Stored data entries
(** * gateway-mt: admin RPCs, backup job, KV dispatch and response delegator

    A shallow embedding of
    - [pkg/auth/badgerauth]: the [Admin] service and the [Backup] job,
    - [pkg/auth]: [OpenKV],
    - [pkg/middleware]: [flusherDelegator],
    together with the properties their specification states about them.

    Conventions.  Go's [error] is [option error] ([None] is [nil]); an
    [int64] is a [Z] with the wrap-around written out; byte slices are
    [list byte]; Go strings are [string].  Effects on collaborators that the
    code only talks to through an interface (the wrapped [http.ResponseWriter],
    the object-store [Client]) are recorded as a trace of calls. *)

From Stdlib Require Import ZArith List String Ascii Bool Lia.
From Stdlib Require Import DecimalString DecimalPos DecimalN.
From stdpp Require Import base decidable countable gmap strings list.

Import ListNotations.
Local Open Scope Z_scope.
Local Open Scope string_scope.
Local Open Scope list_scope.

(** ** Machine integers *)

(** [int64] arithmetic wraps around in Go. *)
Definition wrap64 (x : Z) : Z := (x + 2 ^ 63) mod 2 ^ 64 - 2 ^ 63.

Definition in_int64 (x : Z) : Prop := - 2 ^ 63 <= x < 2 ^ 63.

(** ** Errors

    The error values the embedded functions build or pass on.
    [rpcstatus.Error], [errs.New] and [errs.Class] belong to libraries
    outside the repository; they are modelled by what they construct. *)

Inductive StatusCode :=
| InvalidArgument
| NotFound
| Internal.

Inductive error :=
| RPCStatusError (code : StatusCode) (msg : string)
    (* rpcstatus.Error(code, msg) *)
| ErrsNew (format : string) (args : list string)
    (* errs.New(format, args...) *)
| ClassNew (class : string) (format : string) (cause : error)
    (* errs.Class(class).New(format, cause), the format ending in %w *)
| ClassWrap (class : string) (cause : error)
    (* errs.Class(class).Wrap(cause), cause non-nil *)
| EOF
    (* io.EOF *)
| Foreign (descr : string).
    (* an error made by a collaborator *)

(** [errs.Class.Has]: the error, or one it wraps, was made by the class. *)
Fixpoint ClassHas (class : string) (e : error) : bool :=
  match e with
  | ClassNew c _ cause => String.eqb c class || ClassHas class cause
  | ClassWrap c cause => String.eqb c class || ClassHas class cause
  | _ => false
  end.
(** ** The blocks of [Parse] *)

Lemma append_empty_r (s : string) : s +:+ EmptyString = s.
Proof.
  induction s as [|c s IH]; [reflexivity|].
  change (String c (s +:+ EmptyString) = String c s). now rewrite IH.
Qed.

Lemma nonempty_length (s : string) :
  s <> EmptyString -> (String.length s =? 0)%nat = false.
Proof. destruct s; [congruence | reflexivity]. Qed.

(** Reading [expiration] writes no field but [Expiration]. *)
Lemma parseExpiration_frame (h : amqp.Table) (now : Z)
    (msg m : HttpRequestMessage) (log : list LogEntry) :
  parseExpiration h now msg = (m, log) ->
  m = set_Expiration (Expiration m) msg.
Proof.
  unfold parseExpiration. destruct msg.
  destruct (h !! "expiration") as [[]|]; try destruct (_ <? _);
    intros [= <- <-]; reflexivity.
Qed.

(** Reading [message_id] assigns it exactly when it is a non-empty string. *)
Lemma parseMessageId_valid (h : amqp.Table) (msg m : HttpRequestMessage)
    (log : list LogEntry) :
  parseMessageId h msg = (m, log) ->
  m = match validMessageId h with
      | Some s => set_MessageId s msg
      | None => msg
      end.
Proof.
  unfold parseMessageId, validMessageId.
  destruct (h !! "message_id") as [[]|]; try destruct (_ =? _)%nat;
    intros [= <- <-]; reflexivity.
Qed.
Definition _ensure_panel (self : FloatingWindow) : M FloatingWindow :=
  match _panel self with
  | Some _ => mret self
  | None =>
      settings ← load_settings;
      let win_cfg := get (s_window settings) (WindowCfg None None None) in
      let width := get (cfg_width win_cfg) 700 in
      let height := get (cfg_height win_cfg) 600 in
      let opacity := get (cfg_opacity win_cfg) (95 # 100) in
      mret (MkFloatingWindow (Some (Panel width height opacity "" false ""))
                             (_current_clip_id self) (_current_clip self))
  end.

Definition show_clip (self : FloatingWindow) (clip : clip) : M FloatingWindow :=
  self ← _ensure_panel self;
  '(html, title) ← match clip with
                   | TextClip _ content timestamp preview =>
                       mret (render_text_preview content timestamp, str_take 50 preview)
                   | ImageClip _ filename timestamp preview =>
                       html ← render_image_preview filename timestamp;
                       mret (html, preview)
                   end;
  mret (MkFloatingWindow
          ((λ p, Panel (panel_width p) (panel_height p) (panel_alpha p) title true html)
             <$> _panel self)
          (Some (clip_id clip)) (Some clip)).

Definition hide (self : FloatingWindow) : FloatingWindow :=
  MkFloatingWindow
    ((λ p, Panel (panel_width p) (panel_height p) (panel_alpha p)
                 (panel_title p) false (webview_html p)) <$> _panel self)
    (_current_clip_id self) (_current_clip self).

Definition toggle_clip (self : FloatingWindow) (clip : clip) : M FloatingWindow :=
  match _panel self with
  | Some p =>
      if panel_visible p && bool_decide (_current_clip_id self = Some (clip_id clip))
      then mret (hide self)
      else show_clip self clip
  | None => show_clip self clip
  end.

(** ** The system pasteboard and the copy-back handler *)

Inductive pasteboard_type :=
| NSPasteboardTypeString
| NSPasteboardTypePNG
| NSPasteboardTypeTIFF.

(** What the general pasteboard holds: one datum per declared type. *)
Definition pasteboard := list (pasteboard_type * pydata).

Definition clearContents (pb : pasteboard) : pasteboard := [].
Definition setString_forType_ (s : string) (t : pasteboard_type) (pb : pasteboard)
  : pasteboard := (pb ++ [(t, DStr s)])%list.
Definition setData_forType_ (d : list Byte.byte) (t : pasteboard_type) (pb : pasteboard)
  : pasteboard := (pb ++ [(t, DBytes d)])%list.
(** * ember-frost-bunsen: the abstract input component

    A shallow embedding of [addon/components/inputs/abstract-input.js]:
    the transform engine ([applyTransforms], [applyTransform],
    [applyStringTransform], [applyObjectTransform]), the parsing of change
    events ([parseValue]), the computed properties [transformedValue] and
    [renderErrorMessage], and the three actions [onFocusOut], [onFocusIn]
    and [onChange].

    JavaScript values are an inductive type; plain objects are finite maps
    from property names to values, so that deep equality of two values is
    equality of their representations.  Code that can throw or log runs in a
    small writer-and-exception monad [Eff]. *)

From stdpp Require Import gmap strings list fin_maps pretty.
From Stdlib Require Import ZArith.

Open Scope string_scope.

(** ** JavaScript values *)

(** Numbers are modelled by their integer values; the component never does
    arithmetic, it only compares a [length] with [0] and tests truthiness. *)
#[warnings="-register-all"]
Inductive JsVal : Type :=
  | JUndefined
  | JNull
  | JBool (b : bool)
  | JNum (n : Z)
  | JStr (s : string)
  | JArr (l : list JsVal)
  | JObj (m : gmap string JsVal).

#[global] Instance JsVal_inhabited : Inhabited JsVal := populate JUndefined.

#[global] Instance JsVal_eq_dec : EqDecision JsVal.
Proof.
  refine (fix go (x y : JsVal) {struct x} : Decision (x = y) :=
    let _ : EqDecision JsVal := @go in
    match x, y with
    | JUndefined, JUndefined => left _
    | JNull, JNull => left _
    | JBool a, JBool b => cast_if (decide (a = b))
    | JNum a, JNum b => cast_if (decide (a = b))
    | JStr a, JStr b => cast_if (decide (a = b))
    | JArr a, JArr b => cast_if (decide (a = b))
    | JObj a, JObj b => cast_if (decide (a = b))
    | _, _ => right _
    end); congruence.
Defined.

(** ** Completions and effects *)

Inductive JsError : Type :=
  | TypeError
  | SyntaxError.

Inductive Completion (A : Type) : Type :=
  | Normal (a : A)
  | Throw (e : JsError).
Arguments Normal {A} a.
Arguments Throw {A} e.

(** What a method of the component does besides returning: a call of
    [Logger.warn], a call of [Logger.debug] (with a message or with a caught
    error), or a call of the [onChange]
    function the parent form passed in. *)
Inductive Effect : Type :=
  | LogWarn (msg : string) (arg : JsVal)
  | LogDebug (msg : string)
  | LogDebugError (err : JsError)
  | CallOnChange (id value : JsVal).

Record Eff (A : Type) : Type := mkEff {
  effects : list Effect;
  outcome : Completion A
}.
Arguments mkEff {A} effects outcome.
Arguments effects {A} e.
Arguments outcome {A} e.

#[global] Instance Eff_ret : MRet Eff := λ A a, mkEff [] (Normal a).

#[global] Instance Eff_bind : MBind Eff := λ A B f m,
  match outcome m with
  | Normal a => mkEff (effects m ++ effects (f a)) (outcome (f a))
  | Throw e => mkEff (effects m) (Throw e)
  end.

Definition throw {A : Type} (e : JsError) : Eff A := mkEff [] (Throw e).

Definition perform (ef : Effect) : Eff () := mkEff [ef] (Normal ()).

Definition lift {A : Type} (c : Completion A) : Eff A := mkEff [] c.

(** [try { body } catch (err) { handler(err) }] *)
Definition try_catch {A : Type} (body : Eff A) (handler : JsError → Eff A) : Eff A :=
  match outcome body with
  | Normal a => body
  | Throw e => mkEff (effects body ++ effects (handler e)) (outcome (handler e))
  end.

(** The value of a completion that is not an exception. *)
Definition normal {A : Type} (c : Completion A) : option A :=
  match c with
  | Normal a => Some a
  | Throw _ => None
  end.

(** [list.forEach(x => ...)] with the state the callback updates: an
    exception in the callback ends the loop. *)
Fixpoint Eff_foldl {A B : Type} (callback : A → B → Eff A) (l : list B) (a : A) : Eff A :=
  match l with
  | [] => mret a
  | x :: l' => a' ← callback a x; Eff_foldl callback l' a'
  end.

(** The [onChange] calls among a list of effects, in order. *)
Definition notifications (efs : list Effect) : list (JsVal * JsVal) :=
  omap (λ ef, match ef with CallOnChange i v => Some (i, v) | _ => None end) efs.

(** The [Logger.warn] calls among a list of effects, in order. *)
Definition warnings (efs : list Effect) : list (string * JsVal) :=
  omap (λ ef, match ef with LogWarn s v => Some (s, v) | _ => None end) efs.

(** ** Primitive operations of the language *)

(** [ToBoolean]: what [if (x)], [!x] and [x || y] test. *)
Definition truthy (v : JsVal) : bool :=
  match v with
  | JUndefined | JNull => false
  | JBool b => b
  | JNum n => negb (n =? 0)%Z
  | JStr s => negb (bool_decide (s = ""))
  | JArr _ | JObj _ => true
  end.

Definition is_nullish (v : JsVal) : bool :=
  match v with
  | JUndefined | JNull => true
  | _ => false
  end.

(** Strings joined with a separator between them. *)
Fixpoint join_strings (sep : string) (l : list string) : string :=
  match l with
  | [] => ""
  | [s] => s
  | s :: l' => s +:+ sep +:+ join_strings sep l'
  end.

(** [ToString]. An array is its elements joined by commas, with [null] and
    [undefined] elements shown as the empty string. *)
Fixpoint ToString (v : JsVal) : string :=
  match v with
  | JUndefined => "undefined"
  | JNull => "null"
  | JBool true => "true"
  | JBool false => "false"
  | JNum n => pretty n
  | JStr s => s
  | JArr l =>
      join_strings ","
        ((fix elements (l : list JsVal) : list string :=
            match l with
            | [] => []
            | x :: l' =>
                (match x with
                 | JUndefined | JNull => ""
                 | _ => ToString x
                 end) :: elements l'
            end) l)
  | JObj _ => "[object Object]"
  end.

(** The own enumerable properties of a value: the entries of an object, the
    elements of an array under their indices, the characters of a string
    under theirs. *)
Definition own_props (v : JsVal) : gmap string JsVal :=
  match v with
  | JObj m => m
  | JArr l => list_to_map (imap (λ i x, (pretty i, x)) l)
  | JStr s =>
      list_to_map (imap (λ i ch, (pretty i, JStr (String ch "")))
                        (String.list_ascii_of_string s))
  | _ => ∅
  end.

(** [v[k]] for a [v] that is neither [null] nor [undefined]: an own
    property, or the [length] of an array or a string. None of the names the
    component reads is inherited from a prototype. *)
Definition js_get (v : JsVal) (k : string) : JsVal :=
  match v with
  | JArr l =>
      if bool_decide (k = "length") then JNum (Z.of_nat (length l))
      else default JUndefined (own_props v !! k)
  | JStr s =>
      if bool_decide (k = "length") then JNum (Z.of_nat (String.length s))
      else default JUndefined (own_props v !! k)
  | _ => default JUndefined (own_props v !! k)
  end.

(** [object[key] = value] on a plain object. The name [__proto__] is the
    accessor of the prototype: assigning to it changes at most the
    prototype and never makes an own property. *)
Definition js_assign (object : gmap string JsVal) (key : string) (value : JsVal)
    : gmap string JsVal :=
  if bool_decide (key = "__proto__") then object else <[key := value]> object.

- Your goal: Could you write out, exactly as they stand, only the lines above that begin at the line with "else show_clip self clip" and stop after the line with "events ([parseValue]), the"?

- Response:
      else show_clip self clip
  | None => show_clip self clip
  end.

(** ** The system pasteboard and the copy-back handler *)

Inductive pasteboard_type :=
| NSPasteboardTypeString
| NSPasteboardTypePNG
| NSPasteboardTypeTIFF.

(** What the general pasteboard holds: one datum per declared type. *)
Definition pasteboard := list (pasteboard_type * pydata).

Definition clearContents (pb : pasteboard) : pasteboard := [].
Definition setString_forType_ (s : string) (t : pasteboard_type) (pb : pasteboard)
  : pasteboard := (pb ++ [(t, DStr s)])%list.
Definition setData_forType_ (d : list Byte.byte) (t : pasteboard_type) (pb : pasteboard)
  : pasteboard := (pb ++ [(t, DBytes d)])%list.
(** * ember-frost-bunsen: the abstract input component

    A shallow embedding of [addon/components/inputs/abstract-input.js]:
    the transform engine ([applyTransforms], [applyTransform],
    [applyStringTransform], [applyObjectTransform]), the parsing of change
    events ([parseValue]), the computed properties [transformedValue] and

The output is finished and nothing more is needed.